WORK ORDER: After repeating the line containing "by (rewrite Hf;", stop; until then, repeat each line of the listing below exactly, starting with the first.

DATASET:
(** While the destination is out of reach, a pass neither returns nor
    raises, and keeps [search_inv]. *)
Lemma loop_body_unreachable (Map : list City) (origin : string)
    (destination : City) (self : GPSGreedyBestFirst) :
  closed_map Map -> In origin (keys Map) -> In (id destination) (keys Map) ->
  ~ reachable Map origin (id destination) ->
  search_inv Map origin self -> fringe self <> [] ->
  exists self',
    loop_body Map self destination = Continue self' /\
    search_inv Map origin self'.
Proof.
  intros Hc Ho Hd Hun [Hfr Hvis Hroads Horig] Hne.
  destruct (fringe_nonempty_pop _ Hne) as (rest & curr & Hpop).
  pose proof (pop_last_Some _ _ _ Hpop) as Hf.
  assert (Hcurr : In curr (fringe self))
    by (rewrite Hf; apply in_or_app; right; now left).
  destruct (Hfr curr Hcurr) as (k0 & Hk0 & Hreach).
  destruct (loop_body_inv Map self destination rest curr Hpop)
    as [[E _]|[[E _]|(k & self' & Hk & Hkd & _ & Hv & Hf' & _ & res & Hloop & Hb)]].
  - congruence.
  - exfalso. apply Hun. congruence.
  - assert (k0 = k) by congruence. subst k0.
    pose proof (reachable_in_keys Map origin k Hc Ho Hreach) as Hkin.
    assert (Hids : forall n, In n (get_neighbours Map k) -> In n (keys Map)).
    { intros n Hn. eapply get_neighbours_closed; [exact Hc | exact Hn]. }
    destruct (add_routes_loop_ok Map curr k destination (get_neighbours Map k)
                Hkin Hd Hids
                (mkGPS rest (visited self ++ [k])
                   ((trace self ++ [Analysing curr]) ++ [AddedToVisited k])))
      as [s Hs].
    rewrite Hs in Hloop. injection Hloop as <- <-.
    exists s. split; [exact Hb|].
    assert (Hrest : forall r, In r rest -> In r (fringe s)).
    { intros r Hr. rewrite Hf'. apply fold_insert_In. now left. }
    constructor.
    + intros r Hr. rewrite Hf' in Hr. apply fold_insert_In in Hr.
      destruct Hr as [Hr|Hr].
      * apply Hfr. rewrite Hf. apply in_or_app. now left.
      * pose proof (expansion_routes Map (visited self ++ [k]) curr k
                      destination (get_neighbours Map k)) as Hex.
        rewrite Forall_forall in Hex.
        destruct (Hex r Hr) as (n & d1 & d2 & Hn & _ & _ & _ & ->).
        exists n. split.
        -- unfold last_city_id. simpl. apply last_item_app.
        -- eapply reach_road; [exact Hreach | exact Hn].
    + intros v Hvin. rewrite Hv in Hvin. apply in_app_or in Hvin.
      destruct Hvin as [Hvin|[<-|[]]]; [now apply Hvis | assumption].
    + intros v m Hvin Hvm. rewrite Hv in Hvin |- *. apply in_app_or in Hvin.
      destruct Hvin as [Hvin|[<-|[]]].
      * destruct (Hroads v m Hvin Hvm) as [Hm|(r & Hr & Hlast)].
        -- left. apply in_or_app. now left.
        -- rewrite Hf in Hr. apply in_app_or in Hr.
           destruct Hr as [Hr|[<-|[]]].
           ++ right. exists r. split; [now apply Hrest | assumption].
           ++ left. apply in_or_app. right. left. congruence.
      * destruct (mem m (visited self ++ [k])) eqn:Hm.
        -- left. now apply mem_In.
        -- right.
           destruct (expansion_complete Map (visited self ++ [k]) curr k
                       destination (get_neighbours Map k) Hkin Hd Hids m Hvm Hm)
             as (r & Hr & Hlast).
           exists r. split; [|assumption].
           rewrite Hf'. apply fold_insert_In. now right.
    + rewrite Hv. destruct Horig as [Hin|(r & Hr & Hlast)].
      * left. apply in_or_app. now left.
      * rewrite Hf in Hr. apply in_app_or in Hr.
        destruct Hr as [Hr|[<-|[]]].
        -- right. exists r. split; [now apply Hrest | assumption].
        -- left. apply in_or_app. right. left. congruence.
Qed.

(** C7 (as the code has it).  A loop that finds the fringe empty returns
    [None], it does not raise.  On a fresh engine and a map whose neighbour
    keys all name cities, a search for a destination that no chain of
    neighbour links reaches from the origin ends with [None], with an empty
    fringe, and the cities in [visited] are then exactly the ones reachable
    from the origin (each at least once). *)
Theorem search_unreachable_not_found (Map : list City)
    (origin destination : City) :
  (forall fuel self,
     fringe self = [] ->
     search_loop Map fuel self origin destination =
       Some (Ok None,
             emit (NoRouteFound (id origin) (id destination)) self)) /\
  (closed_map Map ->
   In (id origin) (keys Map) -> In (id destination) (keys Map) ->
   ~ reachable Map (id origin) (id destination) ->
   exists fuel self',
     search Map fuel init origin destination = Some (Ok None, self') /\
     fringe self' = [] /\
     forall k, reachable Map (id origin) k <-> In k (visited self')).
Proof.
  split.
  - intros fuel self Hf. destruct fuel; simpl; now rewrite Hf.
  - intros Hc Ho Hd Hun. unfold search.
    destruct (calc_cartesian_distance_In Map _ _ Ho Hd) as [dist ->].
    set (s0 := add_route _ _).
    destruct (search_loop_terminates Map origin destination
                (passes_bound Map s0) s0 (le_n _)) as [[res self'] Hout].
    exists (passes_bound Map s0), self'.
    assert (Hstep : forall self self1,
               search_inv Map (id origin) self ->
               loop_body Map self destination = Continue self1 ->
               search_inv Map (id origin) self1).
    { intros self self1 HI Hb.
      assert (Hne : fringe self <> []).
      { intros E. unfold loop_body, next_route in Hb. rewrite E in Hb.
        discriminate. }
      destruct (loop_body_unreachable Map (id origin) destination self
                  Hc Ho Hd Hun HI Hne) as (s & Hs & HI').
      congruence. }
    destruct (search_loop_invariant (search_inv Map (id origin)) Map origin
                destination Hstep _ s0 res self'
                (search_inv_start Map (id origin) dist _) Hout)
      as (s & HI & [(Hf & -> & ->)|(Hne & Hb)]).
    + split; [exact Hout|]. split; [exact Hf|].
      destruct HI as [_ Hvis Hroads Horig]. simpl.
      intros k. split; [|apply Hvis].
      intros Hr. induction Hr as [|a b _ IH Hab].
      * destruct Horig as [H|(r & Hr & _)]; [assumption|].
        rewrite Hf in Hr. contradiction.
      * destruct (Hroads a b IH Hab) as [H|(r & Hr & _)]; [assumption|].
        rewrite Hf in Hr. contradiction.
    + exfalso.
      destruct (loop_body_unreachable Map (id origin) destination s
                  Hc Ho Hd Hun HI Hne) as (s1 & Hs1 & _).
      congruence.
Qed.

Lemma detour_closed : closed_map DetourMap.
Proof.
  intros city n Hc Hn. simpl in Hc.
  repeat (destruct Hc as [<-|Hc]; [simpl in Hn; simpl; tauto|]).
  contradiction.
Qed.

Lemma detour_D_unreachable : ~ reachable DetourMap "A" "D".
Proof.
  assert (H : forall k, reachable DetourMap "A" k ->
                        In k ["A"; "B1"; "B2"; "C"]).
  { intros k Hr. induction Hr as [|a b _ IH Hab]; [simpl; tauto|].
    unfold road in Hab. simpl in IH.
    repeat (destruct IH as [<-|IH]; [simpl in Hab; simpl; tauto|]).
    contradiction. }
  intros Hr. apply H in Hr. simpl in Hr.
  repeat (destruct Hr as [Hr|Hr]; [discriminate|]). contradiction.
Qed.
Lemma lookup_log_Some s index q :
  per_connection_events_ s !! N.to_nat index = Some q -> index < log_size s.
Proof. intros H. apply lookup_lt_Some in H. unfold log_size. lia. Qed.

(** ** Connections behind shared pointers *)

Lemma with_connection_last l c f s :
  connections s = l ++ [c] ->
  with_connection (length l) f s = Done tt (set_connections (l ++ [f c]) s).
Proof.
  intros E. unfold with_connection. rewrite E.
  rewrite list_lookup_middle by done.
  rewrite insert_app_r_alt by done.
  by rewrite Nat.sub_diag.
Qed.

(** A call on a connection touches nothing but the connection. *)
Lemma with_connection_frame connection f s s' :
  with_connection connection f s = Done tt s' ->
  per_connection_events_ s' = per_connection_events_ s /\
  current_connection_request_ s' = current_connection_request_ s /\
  acl_connections_ s' = acl_connections_ s /\
  pending_acl_data_ s' = pending_acl_data_ s /\
  acl_manager_calls s' = acl_manager_calls s.
Proof.
  unfold with_connection. destruct (connections s !! connection); [|done].
  by intros [= <-].
Qed.

Lemma with_connection_log_step connection f s s' :
  with_connection connection f s = Done tt s' -> log_step s s'.
Proof.
  intros H. apply with_connection_frame in H as (E1 & E2 & _).
  apply log_kept; [unfold log_size; by rewrite E1|done].
Qed.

ANSWER BOX:
(** While the destination is out of reach, a pass neither returns nor
    raises, and keeps [search_inv]. *)
Lemma loop_body_unreachable (Map : list City) (origin : string)
    (destination : City) (self : GPSGreedyBestFirst) :
  closed_map Map -> In origin (keys Map) -> In (id destination) (keys Map) ->
  ~ reachable Map origin (id destination) ->
  search_inv Map origin self -> fringe self <> [] ->
  exists self',
    loop_body Map self destination = Continue self' /\
    search_inv Map origin self'.
Proof.
  intros Hc Ho Hd Hun [Hfr Hvis Hroads Horig] Hne.
  destruct (fringe_nonempty_pop _ Hne) as (rest & curr & Hpop).
  pose proof (pop_last_Some _ _ _ Hpop) as Hf.
  assert (Hcurr : In curr (fringe self))
    by (rewrite Hf; apply in_or_app; right; now left).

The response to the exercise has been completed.